Big Ben bit. ‘Okay, what is it then?’
Hilary was struggling to keep his mirth inside.
Basic waved his left hand through the air as if drawing the attention of a crowd to what he held in front of his body.
‘It’s a camouflage jacket,’ he announced.
I blinked.
Amanda turned her head my way, an uncertain expression on her face.
I was trying to fight the laughter, but it forced its way out. Big Ben started howling and soon the five of us were all falling about.
When I could form a sentence, I asked, ‘How many have you sold?’
Hilary, Basic’s business partner and the one converting the insane ideas into real money, wiped his eyes. ‘Twenty-five thousand.’ My jaw dropped open. ‘In a week,’ he added.
It was enough to silence the room.
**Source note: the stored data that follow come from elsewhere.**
Lemma decode_sign_nonempty b m sig : decode_sign_mail b = Ok m → sg_answer m = Signed sig → sig ≠ [].
Proof.
  unfold decode_sign_mail. intros Hd. do 4 (apply rbind_ok in Hd as (? & ? & Hd)). repeat (case_match; simplify_eq); cbn; congruence.
Qed.
Lemma drefines_answer r n f (d : db X) P : row_now r P (tables d) → n ∈ decisions (tables d) → n_session n = d_session r →
  (∀ r0, same_debate r r0 → decision_step r0 n (f n)) → drefines (update_decision (d_session r) f) d.
Proof.
  intros (r0 & Hr0 & Hs & _) Hn Es Hst. unfold update_decision. apply dspec_tables; [|done]. intros _. rewrite <- (proj1 Hs).
  apply (step_answer _ _ r0 n); try done; [by rewrite (proj1 Hs)|by apply Hst].
Qed.
Lemma drefines_applySign op now (d : db X) : drefines (applySign op now) d.
Proof.
  unfold applySign. apply dspec_lift. intros m Hm. apply dspec_bodyRow; [by apply dspec_ret|]. intros r Hr Hrole. specialize (Hrole _ eq_refl).
  apply dspec_get. destruct (List.find (is_decision (d_session r)) (decisions (tables d))) as [n|] eqn:En; [|by apply dspec_ret].
  apply List.find_some in En as [Hn%list_elem_of_In Es%is_decision_key].
  apply dspec_if; intros Hg; [by apply dspec_ret|]. apply negb_false_iff, andb_true_iff in Hg as [Hp%bool_decide_eq_true Hst%bool_decide_eq_true].
  apply dspec_lift. intros o Ho. destruct (parse_outcome_text o) as [o'|] eqn:Eo'; [|apply dspec_err]. destruct (d_reason r) as [reason|] eqn:Erea; [|apply dspec_err].
  apply dspec_wf. intros Hw. apply dspec_bind. apply (dspec_setClosed r _ _ _ _ _ (λ p, p = PhaseClosing)); [by apply row_now_here| |].
  { intros r0 Hr0 Hs _. rewrite (the_row r0 r d Hw Hr0 Hr) by (apply Hs). by apply (col_answered _ _ n o o' reason). }
  intros d1 r1 (_ & _ & ED) _ _ Hr1. rewrite <- ED in Hn.
  assert (∀ r0, same_debate r r0 → d_role r0 = RoleInitiator) as Hro by (intros r0 (_ & -> & _); done).
  assert (∀ why : bytes, drefines (_ ← update_decision (d_session r) (nset_refused (sg_claimed m) (storeTime now));
            row ← refuseAudit r why;
            mret (applied_effs (row ++ [OnEvent EventRefused (d_session r) (d_peer r) (d_requestID r)]))) d1) as Href.
  { intros why. apply dspec_bind. eapply dspec_mono; [|intros; apply drefines_foreign; unfold refuseAudit; foreign_tac]. apply (drefines_answer r n _ _ _ Hr1); [done..|]. intros r0 Hs. by apply decision_refused; [apply Hro|]. }
  destruct (sign_verdict r n m) as [why|] eqn:Ev; [destruct (sg_answer m); apply Href|]. destruct (sg_answer m) as [sig|] eqn:Ea; [|apply (Href [])].
  unfold sign_verdict in Ev. rewrite Ea in Ev. destruct (negb _); [done|]. destruct (VerifySignature (d_peer r) (n_decision n) sig) eqn:Evs; [|done].
  apply dspec_bind. eapply dspec_mono; [|intros; apply drefines_foreign; foreign_tac]. apply (drefines_answer r n _ _ _ Hr1); [done..|].
  intros r0 Hs. apply decision_signed; [by apply Hro|done| |by apply (decode_sign_nonempty _ _ _ Hm)]. by rewrite (proj1 (proj2 (proj2 Hs))).
Qed.

(** ** Human constraints *)

Lemma dspec_insertConstraint r P k (d : db X) (Q : unit → db X → Prop) : row_now r P (tables d) → k_session k = d_session r → hex_id 0x63 (k_id k) = true →
  valid_utf8 (k_text k) = true → is_Some (decodeTime (Some (VString (k_at k)))) →
  (∀ p, P p → p ∉ [PhaseClosing; PhaseClosed; PhaseBroken]) →
  (d_role r = RoleInitiator → k_state k = ConstraintActive → (active_constraints (d_session r) (tables d) < MaxActiveConstraints)%nat) →
  (∀ d', debates (tables d') = debates (tables d) → constraints (tables d') = constraints (tables d) ++ [k] → Q tt d') → dspec (insertConstraint k) d Q.
Proof.
  intros (r0 & Hr0 & Hs & HP) Ek Hid Htxt Hat Hp Hn HQ. unfold insertConstraint. apply dspec_get. apply dspec_if; [intros _; apply dspec_err|]. intros Hf.
  apply dspec_tables; [|intros d' ET; apply HQ; by rewrite ET]. intros _. pose proof Hs as (E1 & E2 & _).
  apply (step_constraint _ _ r0); try done; [by rewrite E1|by apply Hp|by rewrite E1, E2].
Qed.

Lemma constraint_text_valid `{Unicode} s : ValidateConstraintText s = Ok tt → valid_utf8 s = true.
Proof. unfold ValidateConstraintText. intros ([] & E & _)%rbind_ok. by apply checkLine_valid in E. Qed.
Lemma decode_constraint_id `{Unicode} b m : decode_constraint_mail b = Ok m →
  hex_id 0x63 (cm_id m) = true ∧ valid_utf8 (cm_text m) = true ∧ is_Some (decodeTime (Some (VString (cb_at (cm_common m))))).
Proof.
  unfold decode_constraint_mail. intros Hd. apply rbind_ok in Hd as (u & _ & Hd). apply rbind_ok in Hd as (c & Hc & Hd).
  repeat (apply rbind_ok in Hd as (? & ? & Hd)). injection Hd as <-. cbn. split_and!; [| |by apply (common_at _ _ Hc)].
  2: { match goal with E : as_bad_body (ValidateConstraintText _) = Ok ?u |- _ => apply bad_body_ok in E; destruct u; by apply constraint_text_valid end. }
  match goal with E : check (hex_id 0x63 _) = Ok _ |- _ => unfold check in E; by destruct (hex_id 0x63 _) end.
Qed.
Lemma drefines_applyConstraint `{Unicode} op now (d : db X) : drefines (applyConstraint op now) d.
Proof.
  unfold applyConstraint. apply dspec_lift. intros m Hm. apply decode_constraint_id in Hm as (Hid & Htxt & Hat). apply dspec_bodyRow; [by apply dspec_ret|]. intros r Hr _. cbv zeta.
  apply dspec_if; intros Hp; [by apply dspec_ret|]. apply bool_decide_eq_false in Hp. apply dspec_get. apply dspec_if; intros Hre; [by apply dspec_ret|].
  apply dspec_get. apply dspec_if; intros _; [by apply dspec_ret|]. apply dspec_get. apply dspec_if; intros _; [by apply dspec_ret|]. apply dspec_get.
  set (st := if _ && _ then ConstraintExcess else ConstraintActive). apply dspec_bind.
  apply (dspec_insertConstraint r (λ p, p = d_phase r)); [by apply row_now_here|done..|by intros p ->| |].
  - intros Hrole Hst. unfold st in Hst. cbn [k_state] in Hst. rewrite Hrole, bool_decide_eq_true_2 in Hst by done. cbn [andb] in Hst.
    destruct (MaxActiveConstraints <=? _)%nat eqn:E in Hst; [done|]. by apply Nat.leb_gt in E.
  - intros d1 Ed _. apply dspec_if; intros _; [by apply dspec_ret|]. apply dspec_bind. apply (dspec_mono _ _ (λ _ _, True)); [|intros; by apply dspec_ret].
    apply dspec_if; intros Hc; [|by apply dspec_ret]. apply andb_true_iff in Hc as [Hrole%bool_decide_eq_true _]. apply drefines_retryHeld; [|done].
    exists r. rewrite Ed. split_and!; try done. apply negb_false_iff, orb_true_iff in Hre as [Ho|Hi]; [done|].
    apply andb_true_iff in Hi as [Hi%bool_decide_eq_true _]. congruence.
Qed.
I really wanted to ask how much they were selling them for, but that would be vulgar, so I let it go and got on with making coffee.
Sensing the shift from humour to the deadly business for which we were assembling, Big Ben asked, ‘What do you need us to do?’
From her office, Amanda wheeled a large whiteboard on an easel. The pair of us found it easier to visualise the clues in our cases sometimes. Names and places could be quickly jotted with lines connecting them.
As she approached, I started talking.
‘At this point, all we know is that a person we suspect to be guilty of killing several women has taken Jane.’
Big Ben shrugged. ‘So all she needs to do is fish out the ol’ meat and two veg and Robert is your father’s brother.’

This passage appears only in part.